I was asked the following question the other day on White’s reality check.

QUESTION:

I was reading White’s (2000) paper (http://www.ssc.wisc.edu/~bhansen/718/White2000.pdf). It seems to suggest that to examine the pnl characteristic of a strategy, we should do bootstrapping on the P&L. I am wondering why this makes sense. Why scramble the P&L time series? Why not scramble the original returns series, e.g., returns of S&P 500, paste the segments together, and feed the “fake” returns series into the strategy again? Then you can generate as many P&L time series as you like. Then you can use them to compute the expected P&L, Sharpe-ratio, etc. Would the 2nd approach be more realistic than the approach suggested in the paper?

ANSWER:

1) In the statistical literature, there are basically two approaches to tackling the data snooping bias problem. The first and more popular approach focuses on data. It tries to avoid re-using the same data set and can be done by testing a particular model on randomly chosen subsamples of the original time series or bootstrapping the original time series (e.g. return). However, one may argue that this sampling approach is somewhat arbitrary and may lack desired objectivity. See Chan, Karceski, and Lakonishok (1998) and Brock, Lakonishok, and Lebaron (1992) for examples of this sampling approach. Your proposed method basically falls into this category.

The second and more “formal” approach focuses on models by considering all relevant models (trading strategies) and constructing a test with properly controlled type I error (test size). Unfortunately, this method is not feasible when the number of strategies being tested is large. White’s paper basically follows the latter approach but he did in a smart way which does not suffer from the aforementioned problem.

2) However, there’s also a problem associated with White’s reality check. It may reduce rejection probabilities of the test under the null by the inclusion of poor and irrelevant alternative models (trading strategies) because it doesn’t satisfy a relevant similarity condition that is necessary for a test to be unbiased.

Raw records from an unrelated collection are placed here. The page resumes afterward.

(* ===== verification/GoproTypes.v ===== *)
(** * The event records
    ([native/include/gopro_types.h])

    [EventKind], [CameraRecord], and its [glz::meta] description as an instance
    of [Meta], with the law that makes the round trip of [GlazeMeta] hold of it.
    The Dart reader of the same bytes is in [EventCodec]. *)

From stdpp Require Import strings.
From S2P Require Import Prelude GlazeMeta.
Local Open Scope Z_scope.

Inductive EventKind := kSentinel | kUpdate | kLeft.

#[export] Instance EventKind_eq_dec : EqDecision EventKind.
Proof. solve_decision. Defined.

Definition EventKind_val (k : EventKind) : byte :=
  match k with kSentinel => 0 | kUpdate => 1 | kLeft => 2 end.

Record CameraRecord := mkCameraRecord {
  vid : uint 2;
  pid : uint 2;
  bus : uint 1;
  address : uint 1;
  sysfsName : string;
  serial : string;
  serialSource : uint 1;
  ip : string;
  netdev : string;
  netdevFirstSeen : string;
  netdevRenamed : bool;
  linkState : string;
  hostIp : string;
  readiness : uint 1;
  hasCdc : bool;
  elapsedMs : uint 4;
}.

Definition CameraRecord_init : CameraRecord :=
  mkCameraRecord (U 0) (U 0) (U 0) (U 0) EmptyString EmptyString (U 0) EmptyString EmptyString EmptyString false EmptyString EmptyString (U 0) false (U 0).

(** Assigning one member. *)
Definition set_vid (v : uint 2) (r : CameraRecord) : CameraRecord :=
  mkCameraRecord v (pid r) (bus r) (address r) (sysfsName r) (serial r) (serialSource r) (ip r)
    (netdev r) (netdevFirstSeen r) (netdevRenamed r) (linkState r) (hostIp r) (readiness r)
    (hasCdc r) (elapsedMs r).
Definition set_pid (v : uint 2) (r : CameraRecord) : CameraRecord :=
  mkCameraRecord (vid r) v (bus r) (address r) (sysfsName r) (serial r) (serialSource r) (ip r)
    (netdev r) (netdevFirstSeen r) (netdevRenamed r) (linkState r) (hostIp r) (readiness r)
    (hasCdc r) (elapsedMs r).
Definition set_bus (v : uint 1) (r : CameraRecord) : CameraRecord :=
  mkCameraRecord (vid r) (pid r) v (address r) (sysfsName r) (serial r) (serialSource r) (ip r)
    (netdev r) (netdevFirstSeen r) (netdevRenamed r) (linkState r) (hostIp r) (readiness r)
    (hasCdc r) (elapsedMs r).
Definition set_address (v : uint 1) (r : CameraRecord) : CameraRecord :=
  mkCameraRecord (vid r) (pid r) (bus r) v (sysfsName r) (serial r) (serialSource r) (ip r)
    (netdev r) (netdevFirstSeen r) (netdevRenamed r) (linkState r) (hostIp r) (readiness r)
    (hasCdc r) (elapsedMs r).
Definition set_sysfsName (v : string) (r : CameraRecord) : CameraRecord :=
  mkCameraRecord (vid r) (pid r) (bus r) (address r) v (serial r) (serialSource r) (ip r)
    (netdev r) (netdevFirstSeen r) (netdevRenamed r) (linkState r) (hostIp r) (readiness r)
    (hasCdc r) (elapsedMs r).
Definition set_serial (v : string) (r : CameraRecord) : CameraRecord :=
  mkCameraRecord (vid r) (pid r) (bus r) (address r) (sysfsName r) v (serialSource r) (ip r)
    (netdev r) (netdevFirstSeen r) (netdevRenamed r) (linkState r) (hostIp r) (readiness r)
    (hasCdc r) (elapsedMs r).
Definition set_serialSource (v : uint 1) (r : CameraRecord) : CameraRecord :=
  mkCameraRecord (vid r) (pid r) (bus r) (address r) (sysfsName r) (serial r) v (ip r) (netdev
    r) (netdevFirstSeen r) (netdevRenamed r) (linkState r) (hostIp r) (readiness r) (hasCdc r)
    (elapsedMs r).
Definition set_ip (v : string) (r : CameraRecord) : CameraRecord :=
  mkCameraRecord (vid r) (pid r) (bus r) (address r) (sysfsName r) (serial r) (serialSource r) v
    (netdev r) (netdevFirstSeen r) (netdevRenamed r) (linkState r) (hostIp r) (readiness r)
    (hasCdc r) (elapsedMs r).
Definition set_netdev (v : string) (r : CameraRecord) : CameraRecord :=
  mkCameraRecord (vid r) (pid r) (bus r) (address r) (sysfsName r) (serial r) (serialSource r)
    (ip r) v (netdevFirstSeen r) (netdevRenamed r) (linkState r) (hostIp r) (readiness r)
    (hasCdc r) (elapsedMs r).
Definition set_netdevFirstSeen (v : string) (r : CameraRecord) : CameraRecord :=
  mkCameraRecord (vid r) (pid r) (bus r) (address r) (sysfsName r) (serial r) (serialSource r)
    (ip r) (netdev r) v (netdevRenamed r) (linkState r) (hostIp r) (readiness r) (hasCdc r)
    (elapsedMs r).
Definition set_netdevRenamed (v : bool) (r : CameraRecord) : CameraRecord :=
  mkCameraRecord (vid r) (pid r) (bus r) (address r) (sysfsName r) (serial r) (serialSource r)
    (ip r) (netdev r) (netdevFirstSeen r) v (linkState r) (hostIp r) (readiness r) (hasCdc r)
    (elapsedMs r).
Definition set_linkState (v : string) (r : CameraRecord) : CameraRecord :=
  mkCameraRecord (vid r) (pid r) (bus r) (address r) (sysfsName r) (serial r) (serialSource r)
    (ip r) (netdev r) (netdevFirstSeen r) (netdevRenamed r) v (hostIp r) (readiness r) (hasCdc
    r) (elapsedMs r).
Definition set_hostIp (v : string) (r : CameraRecord) : CameraRecord :=
  mkCameraRecord (vid r) (pid r) (bus r) (address r) (sysfsName r) (serial r) (serialSource r)
    (ip r) (netdev r) (netdevFirstSeen r) (netdevRenamed r) (linkState r) v (readiness r)
    (hasCdc r) (elapsedMs r).
Definition set_readiness (v : uint 1) (r : CameraRecord) : CameraRecord :=
  mkCameraRecord (vid r) (pid r) (bus r) (address r) (sysfsName r) (serial r) (serialSource r)
    (ip r) (netdev r) (netdevFirstSeen r) (netdevRenamed r) (linkState r) (hostIp r) v (hasCdc
    r) (elapsedMs r).
Definition set_hasCdc (v : bool) (r : CameraRecord) : CameraRecord :=
  mkCameraRecord (vid r) (pid r) (bus r) (address r) (sysfsName r) (serial r) (serialSource r)
    (ip r) (netdev r) (netdevFirstSeen r) (netdevRenamed r) (linkState r) (hostIp r) (readiness
    r) v (elapsedMs r).
Definition set_elapsedMs (v : uint 4) (r : CameraRecord) : CameraRecord :=
  mkCameraRecord (vid r) (pid r) (bus r) (address r) (sysfsName r) (serial r) (serialSource r)
    (ip r) (netdev r) (netdevFirstSeen r) (netdevRenamed r) (linkState r) (hostIp r) (readiness
    r) (hasCdc r) v.

#[export] Instance CameraRecord_meta : Meta CameraRecord := [
  field "vid" vid set_vid;
  field "pid" pid set_pid;
  field "bus" bus set_bus;
  field "address" address set_address;
  field "sysfsName" sysfsName set_sysfsName;
  field "serial" serial set_serial;
  field "serialSource" serialSource set_serialSource;
  field "ip" ip set_ip;
  field "netdev" netdev set_netdev;
  field "netdevFirstSeen" netdevFirstSeen set_netdevFirstSeen;
  field "netdevRenamed" netdevRenamed set_netdevRenamed;
  field "linkState" linkState set_linkState;
  field "hostIp" hostIp set_hostIp;
  field "readiness" readiness set_readiness;
  field "hasCdc" hasCdc set_hasCdc;
  field "elapsedMs" elapsedMs set_elapsedMs
].

#[export,refine] Instance CameraRecord_law : MetaLaw CameraRecord := {
  laws := [
    mkDescribed (field "vid" vid set_vid) _;
    mkDescribed (field "pid" pid set_pid) _;
    mkDescribed (field "bus" bus set_bus) _;
    mkDescribed (field "address" address set_address) _;
    mkDescribed (field "sysfsName" sysfsName set_sysfsName) _;
    mkDescribed (field "serial" serial set_serial) _;
    mkDescribed (field "serialSource" serialSource set_serialSource) _;
    mkDescribed (field "ip" ip set_ip) _;
    mkDescribed (field "netdev" netdev set_netdev) _;
    mkDescribed (field "netdevFirstSeen" netdevFirstSeen set_netdevFirstSeen) _;
    mkDescribed (field "netdevRenamed" netdevRenamed set_netdevRenamed) _;
    mkDescribed (field "linkState" linkState set_linkState) _;
    mkDescribed (field "hostIp" hostIp set_hostIp) _;
    mkDescribed (field "readiness" readiness set_readiness) _;
    mkDescribed (field "hasCdc" hasCdc set_hasCdc) _;
    mkDescribed (field "elapsedMs" elapsedMs set_elapsedMs) _
  ];
}.
Proof.
  - reflexivity.
  - by intros [] [].
Defined.

(** [post] in [gopro_bridge.cpp]: the payload of an event, without the posting. *)
Definition event_bytes (kind : EventKind) (rec : option CameraRecord) : bytes :=
  EventKind_val kind :: match rec with Some r => encode r | None => [] end.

I did some research and found the following paper by Hansen, which attempts to amend this problem by modifying White’s reality check.

Hansen, P. R. (2005), “A Test for Superior Predictive Ability”, Journal of Business & Economic Statistics, 23, pp. 365-380.

3) Basically, the emphasis of using these two approaches is different. Your proposed method tries to answer the following question: will this particular strategy be profitable on a different data set that exhibits similar characteristics to the original one? White’s (2000) reality check, on the other hand, tries to answer the following question: is at least one trading strategy (out of a pool of many seemingly profitable strategies) really profitable for this particular data set? I think a good and conservative approach would be: (a) answer White’s question first and if the answer is YES, then proceed to (b) answer your question by bootstrapping the return time series (and other covariates).

Very helpful, I've needed this explanation for 15 years!